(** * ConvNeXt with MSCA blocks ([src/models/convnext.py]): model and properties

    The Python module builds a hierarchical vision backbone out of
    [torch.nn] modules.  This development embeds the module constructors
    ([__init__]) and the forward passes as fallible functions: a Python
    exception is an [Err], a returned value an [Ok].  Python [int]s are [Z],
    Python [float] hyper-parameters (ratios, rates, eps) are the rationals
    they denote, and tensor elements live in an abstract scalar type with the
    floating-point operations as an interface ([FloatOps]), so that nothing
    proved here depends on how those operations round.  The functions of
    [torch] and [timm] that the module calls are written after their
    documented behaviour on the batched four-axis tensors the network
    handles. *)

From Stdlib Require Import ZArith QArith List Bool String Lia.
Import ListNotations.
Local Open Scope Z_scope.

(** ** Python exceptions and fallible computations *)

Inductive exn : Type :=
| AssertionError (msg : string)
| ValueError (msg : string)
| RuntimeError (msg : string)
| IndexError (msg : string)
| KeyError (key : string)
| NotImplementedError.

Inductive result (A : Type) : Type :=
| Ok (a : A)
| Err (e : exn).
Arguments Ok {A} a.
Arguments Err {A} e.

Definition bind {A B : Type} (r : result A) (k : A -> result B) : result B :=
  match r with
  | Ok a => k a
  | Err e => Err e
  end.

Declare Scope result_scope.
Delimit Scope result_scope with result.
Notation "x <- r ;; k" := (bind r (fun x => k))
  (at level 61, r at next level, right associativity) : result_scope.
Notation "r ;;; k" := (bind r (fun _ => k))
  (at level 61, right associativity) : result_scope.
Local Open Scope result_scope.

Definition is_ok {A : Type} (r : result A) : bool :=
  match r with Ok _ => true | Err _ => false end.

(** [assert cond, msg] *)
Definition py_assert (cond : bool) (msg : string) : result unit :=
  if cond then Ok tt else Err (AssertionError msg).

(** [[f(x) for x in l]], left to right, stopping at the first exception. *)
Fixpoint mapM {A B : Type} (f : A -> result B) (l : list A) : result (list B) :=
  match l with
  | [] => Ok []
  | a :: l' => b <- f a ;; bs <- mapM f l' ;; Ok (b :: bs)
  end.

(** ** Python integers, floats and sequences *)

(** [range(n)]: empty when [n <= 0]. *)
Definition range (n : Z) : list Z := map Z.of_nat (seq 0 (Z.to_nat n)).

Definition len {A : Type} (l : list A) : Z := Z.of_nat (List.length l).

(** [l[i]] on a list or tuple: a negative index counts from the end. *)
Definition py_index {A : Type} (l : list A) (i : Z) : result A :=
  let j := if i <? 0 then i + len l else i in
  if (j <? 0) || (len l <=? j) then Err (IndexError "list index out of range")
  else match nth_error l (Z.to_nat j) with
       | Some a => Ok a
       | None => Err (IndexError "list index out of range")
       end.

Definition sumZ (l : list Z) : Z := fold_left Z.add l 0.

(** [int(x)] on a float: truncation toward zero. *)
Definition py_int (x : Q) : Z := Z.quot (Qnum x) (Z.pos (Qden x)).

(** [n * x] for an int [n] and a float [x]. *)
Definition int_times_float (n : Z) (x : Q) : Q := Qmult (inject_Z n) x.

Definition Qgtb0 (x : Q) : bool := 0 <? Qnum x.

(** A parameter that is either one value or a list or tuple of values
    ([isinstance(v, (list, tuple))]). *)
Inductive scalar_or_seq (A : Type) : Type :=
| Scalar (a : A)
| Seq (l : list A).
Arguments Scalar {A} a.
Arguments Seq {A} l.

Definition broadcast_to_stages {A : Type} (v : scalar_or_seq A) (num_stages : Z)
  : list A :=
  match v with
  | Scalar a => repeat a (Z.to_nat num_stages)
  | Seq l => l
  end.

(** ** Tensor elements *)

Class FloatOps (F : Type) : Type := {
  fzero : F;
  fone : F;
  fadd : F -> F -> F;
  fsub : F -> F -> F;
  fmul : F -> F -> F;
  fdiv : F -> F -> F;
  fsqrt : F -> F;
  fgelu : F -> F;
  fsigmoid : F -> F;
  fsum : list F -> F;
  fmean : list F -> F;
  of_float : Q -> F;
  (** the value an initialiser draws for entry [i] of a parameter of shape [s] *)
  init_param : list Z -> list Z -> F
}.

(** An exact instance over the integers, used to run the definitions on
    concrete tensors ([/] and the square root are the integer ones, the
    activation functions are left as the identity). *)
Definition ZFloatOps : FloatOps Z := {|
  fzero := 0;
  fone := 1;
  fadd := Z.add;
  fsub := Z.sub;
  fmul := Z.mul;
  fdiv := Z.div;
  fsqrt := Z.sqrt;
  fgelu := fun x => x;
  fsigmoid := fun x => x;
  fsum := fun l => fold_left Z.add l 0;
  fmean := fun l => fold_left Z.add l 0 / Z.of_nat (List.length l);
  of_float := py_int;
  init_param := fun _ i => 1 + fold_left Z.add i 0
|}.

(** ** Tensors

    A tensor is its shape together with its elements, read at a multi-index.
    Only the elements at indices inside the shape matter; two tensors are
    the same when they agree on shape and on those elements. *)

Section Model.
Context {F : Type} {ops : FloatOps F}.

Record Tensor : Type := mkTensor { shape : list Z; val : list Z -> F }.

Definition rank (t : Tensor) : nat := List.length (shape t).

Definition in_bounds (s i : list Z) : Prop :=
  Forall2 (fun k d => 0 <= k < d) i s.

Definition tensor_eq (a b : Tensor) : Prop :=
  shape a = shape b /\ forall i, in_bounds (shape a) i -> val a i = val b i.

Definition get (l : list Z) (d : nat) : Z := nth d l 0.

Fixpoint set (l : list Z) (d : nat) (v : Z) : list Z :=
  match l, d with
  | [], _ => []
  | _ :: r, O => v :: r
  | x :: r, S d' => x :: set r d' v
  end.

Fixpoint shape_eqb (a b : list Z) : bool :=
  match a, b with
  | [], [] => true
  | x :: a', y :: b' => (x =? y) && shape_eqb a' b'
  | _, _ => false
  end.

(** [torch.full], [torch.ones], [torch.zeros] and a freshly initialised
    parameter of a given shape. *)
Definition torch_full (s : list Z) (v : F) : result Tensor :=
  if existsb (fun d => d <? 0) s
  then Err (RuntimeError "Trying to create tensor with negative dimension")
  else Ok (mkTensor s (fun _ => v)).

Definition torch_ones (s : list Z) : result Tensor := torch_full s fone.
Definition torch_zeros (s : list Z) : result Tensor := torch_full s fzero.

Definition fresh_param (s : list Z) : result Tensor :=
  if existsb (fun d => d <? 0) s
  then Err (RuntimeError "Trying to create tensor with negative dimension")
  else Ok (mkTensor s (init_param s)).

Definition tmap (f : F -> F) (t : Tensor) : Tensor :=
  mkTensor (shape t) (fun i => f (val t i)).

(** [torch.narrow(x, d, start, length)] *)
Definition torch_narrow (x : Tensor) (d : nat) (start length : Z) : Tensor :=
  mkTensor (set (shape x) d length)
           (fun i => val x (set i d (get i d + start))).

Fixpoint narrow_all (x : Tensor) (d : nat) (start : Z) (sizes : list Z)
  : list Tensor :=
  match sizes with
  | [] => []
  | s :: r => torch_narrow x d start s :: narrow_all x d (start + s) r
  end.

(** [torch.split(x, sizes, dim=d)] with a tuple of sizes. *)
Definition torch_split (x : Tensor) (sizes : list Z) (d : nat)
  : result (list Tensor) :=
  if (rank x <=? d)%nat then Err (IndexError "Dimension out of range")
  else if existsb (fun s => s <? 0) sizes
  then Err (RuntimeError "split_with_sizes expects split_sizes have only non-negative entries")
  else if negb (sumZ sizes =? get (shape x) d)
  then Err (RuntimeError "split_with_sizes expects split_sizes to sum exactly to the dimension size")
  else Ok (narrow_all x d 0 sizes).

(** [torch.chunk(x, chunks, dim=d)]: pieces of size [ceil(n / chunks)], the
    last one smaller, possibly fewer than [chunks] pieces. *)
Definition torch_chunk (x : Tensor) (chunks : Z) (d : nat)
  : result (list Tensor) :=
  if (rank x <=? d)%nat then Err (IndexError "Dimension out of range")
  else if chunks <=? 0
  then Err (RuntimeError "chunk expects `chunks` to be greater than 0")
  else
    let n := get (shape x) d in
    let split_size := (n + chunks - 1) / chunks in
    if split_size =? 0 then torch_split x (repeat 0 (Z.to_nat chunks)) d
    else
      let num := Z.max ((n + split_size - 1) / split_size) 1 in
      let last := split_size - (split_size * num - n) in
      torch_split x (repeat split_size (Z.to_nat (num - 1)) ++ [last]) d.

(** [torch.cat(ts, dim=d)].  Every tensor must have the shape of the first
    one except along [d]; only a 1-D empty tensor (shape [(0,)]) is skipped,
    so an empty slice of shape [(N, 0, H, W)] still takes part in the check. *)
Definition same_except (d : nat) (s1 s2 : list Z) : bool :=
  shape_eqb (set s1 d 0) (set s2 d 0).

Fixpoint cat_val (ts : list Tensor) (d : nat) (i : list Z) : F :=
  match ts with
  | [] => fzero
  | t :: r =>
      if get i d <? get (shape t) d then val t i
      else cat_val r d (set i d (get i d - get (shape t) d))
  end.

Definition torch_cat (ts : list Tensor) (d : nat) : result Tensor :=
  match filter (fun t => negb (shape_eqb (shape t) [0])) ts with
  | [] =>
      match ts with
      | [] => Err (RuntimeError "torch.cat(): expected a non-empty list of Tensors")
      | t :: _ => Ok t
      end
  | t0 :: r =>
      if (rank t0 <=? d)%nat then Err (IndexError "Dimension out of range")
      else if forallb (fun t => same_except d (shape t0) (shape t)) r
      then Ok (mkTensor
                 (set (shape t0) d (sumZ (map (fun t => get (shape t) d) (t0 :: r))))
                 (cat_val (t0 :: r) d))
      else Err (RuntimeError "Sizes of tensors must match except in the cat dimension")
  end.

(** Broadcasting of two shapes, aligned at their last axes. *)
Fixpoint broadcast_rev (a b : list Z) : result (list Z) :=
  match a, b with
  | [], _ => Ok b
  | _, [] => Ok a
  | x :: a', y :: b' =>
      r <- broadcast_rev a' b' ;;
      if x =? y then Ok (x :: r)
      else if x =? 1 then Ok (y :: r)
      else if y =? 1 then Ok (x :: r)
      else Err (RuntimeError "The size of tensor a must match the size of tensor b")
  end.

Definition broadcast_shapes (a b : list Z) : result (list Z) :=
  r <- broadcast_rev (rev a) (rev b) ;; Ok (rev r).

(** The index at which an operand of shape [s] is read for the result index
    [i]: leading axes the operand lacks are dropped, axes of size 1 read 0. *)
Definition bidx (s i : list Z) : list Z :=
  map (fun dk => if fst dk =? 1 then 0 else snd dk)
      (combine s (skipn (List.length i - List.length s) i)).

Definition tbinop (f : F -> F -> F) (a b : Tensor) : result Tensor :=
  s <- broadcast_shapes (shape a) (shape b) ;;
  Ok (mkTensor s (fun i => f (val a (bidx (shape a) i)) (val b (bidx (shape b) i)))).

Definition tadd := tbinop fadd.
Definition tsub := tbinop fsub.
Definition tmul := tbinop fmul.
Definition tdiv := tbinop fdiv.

+++

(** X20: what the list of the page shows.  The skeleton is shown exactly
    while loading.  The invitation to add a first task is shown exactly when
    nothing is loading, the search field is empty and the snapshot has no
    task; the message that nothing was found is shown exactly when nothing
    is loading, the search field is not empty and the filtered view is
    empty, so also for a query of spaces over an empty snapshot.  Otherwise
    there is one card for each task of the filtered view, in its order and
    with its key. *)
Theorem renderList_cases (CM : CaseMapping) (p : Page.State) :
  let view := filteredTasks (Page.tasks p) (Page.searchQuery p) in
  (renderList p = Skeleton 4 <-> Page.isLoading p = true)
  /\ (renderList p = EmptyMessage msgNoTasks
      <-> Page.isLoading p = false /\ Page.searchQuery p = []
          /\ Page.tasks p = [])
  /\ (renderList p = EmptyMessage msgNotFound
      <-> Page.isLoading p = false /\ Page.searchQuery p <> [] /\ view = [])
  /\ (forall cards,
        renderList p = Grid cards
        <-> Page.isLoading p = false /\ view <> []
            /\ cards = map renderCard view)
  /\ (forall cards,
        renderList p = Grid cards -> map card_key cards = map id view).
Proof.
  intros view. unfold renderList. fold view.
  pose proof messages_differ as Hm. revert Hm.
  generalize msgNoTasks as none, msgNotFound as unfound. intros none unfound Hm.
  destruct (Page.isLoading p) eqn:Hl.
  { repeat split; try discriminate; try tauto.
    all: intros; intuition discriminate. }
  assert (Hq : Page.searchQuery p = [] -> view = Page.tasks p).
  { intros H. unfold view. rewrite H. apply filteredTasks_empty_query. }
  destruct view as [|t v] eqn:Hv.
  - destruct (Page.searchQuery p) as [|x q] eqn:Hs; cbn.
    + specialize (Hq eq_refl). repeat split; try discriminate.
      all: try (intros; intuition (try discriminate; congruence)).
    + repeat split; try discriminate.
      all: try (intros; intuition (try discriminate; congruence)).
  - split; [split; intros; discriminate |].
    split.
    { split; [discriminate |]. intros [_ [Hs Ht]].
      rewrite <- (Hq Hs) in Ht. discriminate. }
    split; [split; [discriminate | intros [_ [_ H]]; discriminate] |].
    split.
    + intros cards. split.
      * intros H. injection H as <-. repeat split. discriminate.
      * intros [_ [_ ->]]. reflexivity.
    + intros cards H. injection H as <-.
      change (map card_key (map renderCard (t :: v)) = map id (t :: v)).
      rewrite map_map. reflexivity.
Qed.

+++

:: ASSIGNED TASK ::
Which of the lines above carry the string "integers"? Pick them out and copy them.

:: ANSWER TO THIS PROBLEM ::
(** ** Python integers, floats and sequences *)
(** An exact instance over the integers, used to run the definitions on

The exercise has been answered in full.